For older men, chronic illness, disability, and loss of role are additional factors. Declining physical health and the perception of becoming a burden can erode long-held identities rooted in provision and independence. These losses, when compounded by social isolation, can increase vulnerability. Finally, masculinity norms and help-seeking barriers play a cross-cutting role. Many men see admitting to emotional distress or seeking mental health support as a weakness. This cultural stigma delays identification and intervention, meaning that by the time men present with serious distress, they are already in crisis.
Sri Lanka’s suicide prevention strategies — particularly pesticide regulation, community-based health services, and national mental health plans — have reduced overall rates since the 1990s. Still, male suicide remains a multi-layered phenomenon requiring economic support systems, accessible mental health care, community conflict mediation, and efforts to shift harmful gender norms if further progress is to be made.


I’ve spent most of my adult life working on “women’s issues,” so people sometimes assume that when men die by suicide, it’s somehow not my lane. Wrong. If you care about patriarchy, power, and how gender scripts break people, then male suicide is absolutely your business.
Let’s be clear: Sri Lanka did not magically solve suicide. Yes, the numbers came down dramatically after the horrifying peaks of the 1990s, and pesticide bans deserve real applause. But when you scratch the surface of today’s statistics, one thing hasn’t changed at all—men are still dying in far greater numbers than women, and they’re doing so quietly, stubbornly, and often alone.
What strikes me, again and again, is how predictable these deaths are. Debt. Job loss. Alcohol-fuelled arguments.
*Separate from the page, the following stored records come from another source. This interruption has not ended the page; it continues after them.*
Definition pushed (tab : bytes) (s : elf_sym) : option Sym :=
  if is_function (st_info s) && negb (st_value s =? 0) && negb (bool_decide (str_from tab (st_name s) = []))
  then Some {| sym_addr := st_value s; sym_bytes := st_size s; sym_name := str_from tab (st_name s) |}
  else None.

Lemma slice_within {E} (pre tab post : bytes) off :
  0 <= off <= len tab ->
  slice (E:=E) (pre ++ tab ++ post) (len pre + off) (len pre + len tab) = Ret (drop (Z.to_nat off) tab).
Proof.
  intros H. rewrite <- (take_drop (Z.to_nat off) tab) at 1. rewrite <- app_assoc, app_assoc.
  apply slice_mid; len_lia.
Qed.

Lemma sym_str_at_tab {E} b pre tab post off :
  b = pre ++ tab ++ post -> 0 <= off -> sym_str_at (E:=E) b (len pre) (len tab) off = Ret (str_from tab off).
Proof.
  intros -> Ho. unfold sym_str_at, str_from, cstr_in. destruct (Z.leb_spec (len pre + len tab) (len pre + off)).
  - rewrite drop_ge by (unfold len in *; lia). done.
  - rewrite slice_within by lia. by rewrite bind_Ret.
Qed.

Lemma len_enc_sym s : len (enc_sym s) = 24.
Proof. unfold enc_sym. len_lia. Qed.

Lemma read_sym_enc {E} b pre tab post p s rest :
  b = pre ++ tab ++ post -> suffix_at b p (enc_sym s ++ rest) -> elf_sym_ok s ->
  read_sym (E:=E) b (len pre) (len tab) p = Ret (pushed tab s).
Proof.
  intros Hb H [Hn Hi Hv Hs]. unfold read_sym. unfold enc_sym in H. rewrite <- !app_assoc in H.
  rewrite (suffix_at_le _ _ _ _ _ H), bind_Ret by done. adv H (p + 4). cbn [app] in H.
  rewrite (suffix_at_byte _ _ _ _ H), bind_Ret by done.
  apply (suffix_at_adv _ _ [u8b (st_info s); u8b (st_other s)] _ (p + 6)) in H; [|len_lia]. adv H (p + 8).
  rewrite (suffix_at_le _ _ _ _ _ H), bind_Ret by done. adv H (p + 16).
  rewrite (suffix_at_le _ _ _ _ _ H), bind_Ret by done. unfold pushed.
  destruct (is_function (st_info s) && negb (st_value s =? 0)); [|done]. cbn [andb].
  rewrite (sym_str_at_tab _ _ _ _ _ Hb), bind_Ret by apply Hn. by case_bool_decide.
Qed.

(** Walking the encoded entries pushes exactly the functions among them, in
    their order. *)
Lemma walk_syms_enc {E} b pre tab post l : b = pre ++ tab ++ post -> forall fuel p rest stop,
  suffix_at b p (concat (map enc_sym l) ++ rest) -> stop = p + 24 * len l ->
  Forall elf_sym_ok l -> (length l < fuel)%nat ->
  walk_syms (E:=E) fuel b (len pre) (len tab) p stop = Ret (omap (pushed tab) l).
Proof.
  intros Hb. induction l as [|s l IH]; intros fuel p rest stop H -> Hl Hf;
    (destruct fuel as [|fuel]; [cbn [length] in Hf; lia|]); cbn [walk_syms].
  { rewrite (@len_nil elf_sym). by destruct (Z.ltb_spec (p + 24 * 0) (p + 24)); [|lia]. }
  apply list.Forall_cons in Hl as [Hs Hl]. cbn [map concat] in H. rewrite <- app_assoc in H.
  rewrite len_cons. pose proof (len_nonneg l). destruct (Z.ltb_spec (p + 24 * (1 + len l)) (p + 24)); [lia|].
  rewrite (read_sym_enc _ _ _ _ _ _ _ Hb H Hs), bind_Ret.
  eapply (suffix_at_adv _ _ _ _ (p + 24)) in H; [|by rewrite len_enc_sym].
  rewrite (IH fuel (p + 24) rest) by (done || lia || (cbn [length] in Hf; lia)). rewrite bind_Ret.
  cbn [omap list_omap]. by destruct (pushed tab s).
Qed.

(** A file whose section headers give a [.symtab] of the entries [l] and its
    string table [tab]. *)
Record elf_with_symtab (b : bytes) (l : list elf_sym) (tab : bytes) (pie : bool) (h : Shdrs)
    (shstr st : Sh) (sym_off link : Z) : Prop := {
  ew_size : slice_len_ok b;
  ew_ident : elf64_le (E:=io_error) b = Ret true;
  ew_type : exists e, le_at (E:=io_error) 2 b 16 = Ret e /\ pie = (e =? 3);
  ew_shdrs : read_shdrs (E:=io_error) b = Ret h;
  ew_table : e_shoff h + e_shnum h * e_shentsize h <= len b /\ e_shstrndx h < e_shnum h;
  ew_shstr : read_sh (E:=io_error) b (e_shoff h) (e_shentsize h) (e_shstrndx h) = Ret shstr;
  ew_shstr_in : sh_offset shstr + sh_size shstr <= len b;
  ew_symtab : find_table (E:=io_error) (Z.to_nat (e_shnum h)) b h (sh_offset shstr) 2 (Schema.str ".symtab") 0
              = Ret (Some (sym_off, 24 * len l, link));
  ew_link : link < e_shnum h;
  ew_strtab : read_sh (E:=io_error) b (e_shoff h) (e_shentsize h) link = Ret st;
  ew_strs : exists pre post, b = pre ++ tab ++ post /\ sh_offset st = len pre /\ sh_size st = len tab;
  ew_syms : exists rest, suffix_at b sym_off (concat (map enc_sym l) ++ rest);
  ew_ok : Forall elf_sym_ok l
}.

Lemma add64_ok {E} x y : x + y <= U64_MAX -> add64 (E:=E) x y = Ret (x + y).
Proof. intros H. unfold add64, checked_add64. destruct (Z.leb_spec (x + y) U64_MAX); [done|lia]. Qed.

Lemma len_enc_syms l : len (concat (map enc_sym l)) = 24 * len l.
Proof.
  induction l as [|s l IH]; [done|]. cbn [map concat]. rewrite len_app, IH, len_enc_sym, len_cons. lia.
Qed.

Lemma parse_table b l tab pie h shstr st sym_off link :
  elf_with_symtab b l tab pie h shstr st sym_off link -> l <> [] ->
  parse_elf64 b false
  = Ret {| syms := dedup (sort_by_key sym_addr (omap (pushed tab) l)); is_pie := pie |}.
Proof.
  intros [Hsize Hid (e & Ht & ->) Hh [Ht1 Ht2] Hs Hs' Hsym Hl Hst (pre & post & Hb & Ho & Hn) [rest Hr] Hok] Hne.
  assert (Hmax : forall x, x <= len b -> x <= U64_MAX).
  { unfold slice_len_ok, U64_MAX in *. change (2 ^ 63) with 9223372036854775808 in Hsize. lia. }
  assert (Hpos : 0 < len l) by (destruct l; [done|]; rewrite len_cons; pose proof (len_nonneg l); lia).
  pose proof (suffix_at_len _ _ _ Hr) as [H0 Hlen]. rewrite len_app, len_enc_syms in Hlen.
  pose proof (len_nonneg rest).
  unfold parse_elf64. rewrite Hid, bind_Ret. cbn [negb]. rewrite Ht, bind_Ret. cbv zeta.
  rewrite Hh, bind_Ret, add64_ok, bind_Ret by by apply Hmax.
  destruct (Z.ltb_spec (len b) (e_shoff h + e_shnum h * e_shentsize h)); [lia|].
  destruct (Z.leb_spec (e_shnum h) (e_shstrndx h)); [lia|]. cbn [orb].
  rewrite Hs, bind_Ret, add64_ok, bind_Ret by by apply Hmax.
  destruct (Z.ltb_spec (len b) (sh_offset shstr + sh_size shstr)); [lia|].
  rewrite Hsym, bind_Ret. change (default (0, 0, 0) (Some (sym_off, 24 * len l, link))) with (sym_off, 24 * len l, link).
  cbn [fst snd].
  destruct (Z.eqb_spec (24 * len l) 0); [lia|]. rewrite bind_Ret.
  destruct (Z.eqb_spec (24 * len l) 0); [lia|]. rewrite add64_ok, bind_Ret by (apply Hmax; lia).
  destruct (Z.ltb_spec (len b) (sym_off + 24 * len l)); [lia|].
  destruct (Z.leb_spec (e_shnum h) link); [lia|].
  assert (Hb' : len pre + len tab <= len b) by (rewrite Hb; len_lia).
  rewrite Hst, bind_Ret, Ho, Hn, add64_ok, bind_Ret by by apply Hmax.
  destruct (Z.ltb_spec (len b) (len pre + len tab)); [lia|].
  rewrite (walk_syms_enc b pre tab post l Hb _ _ rest); [by rewrite bind_Ret|done..|].
  - unfold len. lia.
Qed.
Public shame. Legal trouble. Chronic illness. None of this is exotic or mysterious. It’s the slow grind of being told, your whole life, that your worth is measured by how much you earn, how well you provide, how little you complain, and how much pain you can swallow without flinching.
Sri Lankan masculinity—like masculinity everywhere—is built on silence. Men are expected to endure. To drink it off. To “be strong.” To fix problems alone. And when they fail? They don’t just lose money or status; they lose their identity. That’s the real danger zone. Suicide doesn’t arrive as a sudden impulse out of nowhere. It creeps in when a man feels exposed, humiliated, and convinced that asking for help would only make things worse.
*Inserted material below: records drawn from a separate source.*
(* ===== verification/ElfNotes.v ===== *)
(** USDT notes (host/bifrost-support, src/elf_syms.rs, [parse_stapsdt]): the
    [.note.stapsdt] section of an ELF file, one record for each probe site,
    its addresses translated to file offsets through the load segments. *)

From Stdlib Require Import Strings.String.
From stdpp Require Import list.
From S2P Require Import Utf8.
From S2P Require Import Schema.
From S2P Require Import ElfFile.
From S2P Require Import Prelude.

Local Open Scope Z_scope.
Local Open Scope list_scope.

Record StapsdtNote : Type := {
  provider : bytes;
  note_name : bytes;
  pc_file_offset : Z;
  semaphore_file_offset : Z;
  note_args : bytes
}.

(** [(p_vaddr, p_offset, p_memsz)] *)
Definition load : Type := Z * Z * Z.

(** [for i in 0..phnum], from [i] on with [n] headers left. *)
Fixpoint read_loads {E} (n : nat) (b : bytes) (phoff phentsize i : Z) : outcome E (list load) :=
  match n with
  | O => Ret []
  | S n =>
      let p := phoff + i * phentsize in
      p_type ← le_at 4 b p;
      if negb (p_type =? 1) then read_loads n b phoff phentsize (i + 1)
      else
        p_offset ← le_at 8 b (p + 8);
        p_vaddr ← le_at 8 b (p + 16);
        p_memsz ← le_at 8 b (p + 40);
        l ← read_loads n b phoff phentsize (i + 1);
        Ret ((p_vaddr, p_offset, p_memsz) :: l)
  end.

Fixpoint translate {E} (loads : list load) (vaddr : Z) : outcome E (option Z) :=
  match loads with
  | [] => Ret None
  | (p_vaddr, p_offset, p_memsz) :: loads =>
      if (p_vaddr <=? vaddr) && (vaddr <? saturating_add64 p_vaddr p_memsz)
      then o ← add64 (vaddr - p_vaddr) p_offset; Ret (Some o)
      else translate loads vaddr
  end.

(** Address 0 stands for "no semaphore". *)
Definition vaddr_to_file_offset {E} (loads : list load) (vaddr : Z) : outcome E (option Z) :=
  if vaddr =? 0 then Ret (Some 0) else translate loads vaddr.

(** [(sh_name, sh_type, sh_offset, sh_size)] *)
Definition read_sh4 {E} (b : bytes) (shoff shentsize idx : Z) : outcome E (Z * Z * Z * Z) :=
  let p := shoff + idx * shentsize in
  name ← le_at 4 b p;
  stype ← le_at 4 b (p + 4);
  off ← le_at 8 b (p + 24);
  size ← le_at 8 b (p + 32);
  Ret (name, stype, off, size).

(** A section's name, inside the name section. *)
Definition sh_name_at {E} (b : bytes) (shstr_off shstr_size off : Z) : outcome E bytes :=
  let start := shstr_off + off in
  if shstr_off + shstr_size <=? start then Ret []
  else
    l ← slice b start (shstr_off + shstr_size);
    Ret (default [] (from_utf8 (take (default O (nul_position l)) l))).

(** Offset and size of the first note section of the name. *)
Fixpoint find_notes {E} (n : nat) (b : bytes) (h : Shdrs) (shstr_off shstr_size i : Z)
  : outcome E (Z * Z) :=
  match n with
  | O => Ret (0, 0)
  | S n =>
      sh ← read_sh4 b (e_shoff h) (e_shentsize h) i;
      let '(name_off, stype, off, size) := sh in
      if negb (stype =? 7) then find_notes n b h shstr_off shstr_size (i + 1)
      else
        name ← sh_name_at b shstr_off shstr_size name_off;
        if bool_decide (name = str ".note.stapsdt") then Ret (off, size)
        else find_notes n b h shstr_off shstr_size (i + 1)
  end.

(** [(4 - (n & 3)) & 3] *)
Definition pad4 (n : Z) : Z := Z.land (4 - Z.land n 3) 3.

(** [while end < desc_end && bytes[end] != 0] *)
Fixpoint cstr_end {E} (fuel : nat) (b : bytes) (e desc_end : Z) : outcome E Z :=
  match fuel with
  | O => Panic
  | S fuel =>
      if e <? desc_end then
        c ← byte_at b e;
        if negb (c =? 0) then cstr_end fuel b (e + 1) desc_end else Ret e
      else Ret e
  end.

(** [read_cstr]: the string at [start], and where the next one starts. *)
Definition read_cstr {E} (b : bytes) (start desc_end : Z) : outcome E (bytes * Z) :=
  e ← cstr_end (S (Z.to_nat (desc_end - start))) b start desc_end;
  out ← slice b start e;
  Ret (from_utf8_lossy out, Z.min (e + 1) desc_end).

(** The name of a note is "stapsdt" and its NUL. *)
Definition is_stapsdt {E} (b : bytes) (ntype namesz name_start : Z) : outcome E bool :=
  if (ntype =? 3) && (8 <=? namesz) then
    nm ← slice b name_start (name_start + 7);
    z ← byte_at b (name_start + 7);
    Ret (bool_decide (nm = str "stapsdt") && (z =? 0))
  else Ret false.

(** The note a description gives, if its pc is in a load segment. *)
Definition read_note {E} (b : bytes) (loads : list load) (desc_start desc_end : Z)
  : outcome E (option StapsdtNote) :=
  pc ← le_at 8 b desc_start;
  semaphore ← le_at 8 b (desc_start + 16);
  a ← read_cstr b (desc_start + 24) desc_end;
  c ← read_cstr b a.2 desc_end;
  d ← read_cstr b c.2 desc_end;
  pc_off ← vaddr_to_file_offset loads pc;
  match pc_off with
  | None => Ret None
  | Some pc_off =>
      sema ← vaddr_to_file_offset loads semaphore;
      Ret (Some {| provider := a.1; note_name := c.1; pc_file_offset := pc_off;
                   semaphore_file_offset := default 0 sema; note_args := d.1 |})
  end.

(** [while p + 12 <= end]; positions are in the file and sizes are [u32]s, so
    their sums fit a [usize]. *)
Fixpoint walk_notes {E} (fuel : nat) (b : bytes) (loads : list load) (p stop : Z)
  : outcome E (list StapsdtNote) :=
  match fuel with
  | O => Panic
  | S fuel =>
      if stop <? p + 12 then Ret []
      else
        namesz ← le_at 4 b p;
        descsz ← le_at 4 b (p + 4);
        ntype ← le_at 4 b (p + 8);
        let name_start := p + 12 in
        let name_end := saturating_add64 name_start namesz in
        let desc_start := name_end + pad4 namesz in
        let desc_end := saturating_add64 desc_start descsz in
        let next := desc_end + pad4 descsz in
        if (stop <? next) || (stop <? desc_end) then Ret []
        else
          ok ← is_stapsdt b ntype namesz name_start;
          o ← (if ok && (24 <=? descsz) then read_note b loads desc_start desc_end else Ret None);
          l ← walk_notes fuel b loads next stop;
          Ret (match o with Some n => n :: l | None => l end)
  end.

Definition parse_stapsdt (b : bytes) : outcome io_error (list StapsdtNote) :=
  ok ← elf64_le b;
  if negb ok then Throw (InvalidData "not an ELF-64 LE file")
  else
    phoff ← le_at 8 b 32;
    phentsize ← le_at 2 b 54;
    phnum ← le_at 2 b 56;
    ph_end ← add64 phoff (phnum * phentsize);
    loads ← (if ph_end <=? len b then read_loads (Z.to_nat phnum) b phoff phentsize 0 else Ret []);
    h ← read_shdrs b;
    if (e_shoff h =? 0) || (e_shnum h =? 0) then Ret []
    else
      table_end ← add64 (e_shoff h) (e_shnum h * e_shentsize h);
      if (len b <? table_end) || (e_shnum h <=? e_shstrndx h) then Ret []
      else
        sh ← read_sh4 b (e_shoff h) (e_shentsize h) (e_shstrndx h);
        let '(_, _, shstr_off, shstr_size) := sh in
        shstr_end ← add64 shstr_off shstr_size;
        if len b <? shstr_end then Ret []
        else
          s ← find_notes (Z.to_nat (e_shnum h)) b h shstr_off shstr_size 0;
          if s.2 =? 0 then Ret []
          else
            stop ← add64 s.1 s.2;
            if len b <? stop then Ret []
            else walk_notes (S (Z.to_nat s.2)) b loads s.1 stop.

(** ** The notes of a section, laid out by the format

    A USDT note of [stapsdt], or another note, with what it holds. *)
Inductive note : Type :=
| Stap (pc base semaphore : Z) (prov name args : bytes)
| Other (name : bytes) (ty : Z) (desc : bytes).

Definition nul : bytes := [u8b 0].
Lemma len_nul : len nul = 1.
Proof. done. Qed.
#[export] Hint Rewrite len_nul : len.

Definition pad (n : Z) : bytes := replicate (Z.to_nat (pad4 n)) (u8b 0).

Definition owner (n : note) : bytes := match n with Stap _ _ _ _ _ _ => str "stapsdt" ++ nul | Other nm _ _ => nm end.
Definition note_type (n : note) : Z := match n with Stap _ _ _ _ _ _ => 3 | Other _ ty _ => ty end.
Definition desc (n : note) : bytes :=
  match n with
  | Stap pc base sema prov nm args =>
      to_le 8 pc ++ to_le 8 base ++ to_le 8 sema ++ prov ++ nul ++ nm ++ nul ++ args ++ nul
  | Other _ _ d => d
  end.

Definition enc_note (n : note) : bytes :=
  to_le 4 (len (owner n)) ++ to_le 4 (len (desc n)) ++ to_le 4 (note_type n)
  ++ owner n ++ pad (len (owner n)) ++ desc n ++ pad (len (desc n)).

(** Strings are UTF-8 without a NUL; a note of another owner, type or with
    too short a description is not a [stapsdt] note. *)
Definition plain (s : bytes) : bool := utf8_valid s && forallb (fun x => negb (byte.unsigned x =? 0)) s.

Record note_ok (n : note) : Prop := {
  no_owner : len (owner n) <= U32_MAX;
  no_desc : len (desc n) <= U32_MAX;
  no_type : in_u 32 (note_type n);
  no_body : match n with
            | Stap pc base sema prov nm args =>
                in_u 64 pc /\ in_u 64 sema /\ plain prov = true /\ plain nm = true /\ plain args = true
            | Other nm ty d => ty <> 3 \/ take 8 nm <> str "stapsdt" ++ nul \/ len d < 24
            end
}.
And don’t let anyone tell you this is “just mental illness.” Of course depression exists, and yes, men need better access to mental health care. But in Sri Lanka, the data is blunt: social and economic pressures matter more than diagnoses. You can’t counsel your way out of crushing debt. You can’t therapize away unemployment, legal harassment, or the fear of becoming a burden at 60.
What frustrates me most is how rarely we talk about prevention in structural terms. Where are the serious conversations about debt relief, alcohol regulation, conflict mediation, and safe spaces for men to talk without being mocked? Where is the courage to say that masculinity itself—this rigid, punitive version of it—is part of the problem?
If feminism is about dismantling systems that harm people based on gender, then this counts. Caring about men’s suicide does not take anything away from women. It exposes the same rotten logic: endure, obey, don’t feel, don’t fail.
Men are not dying because they are weak. They are dying because they were taught that strength means suffering in silence. And that lesson, frankly, is killing them.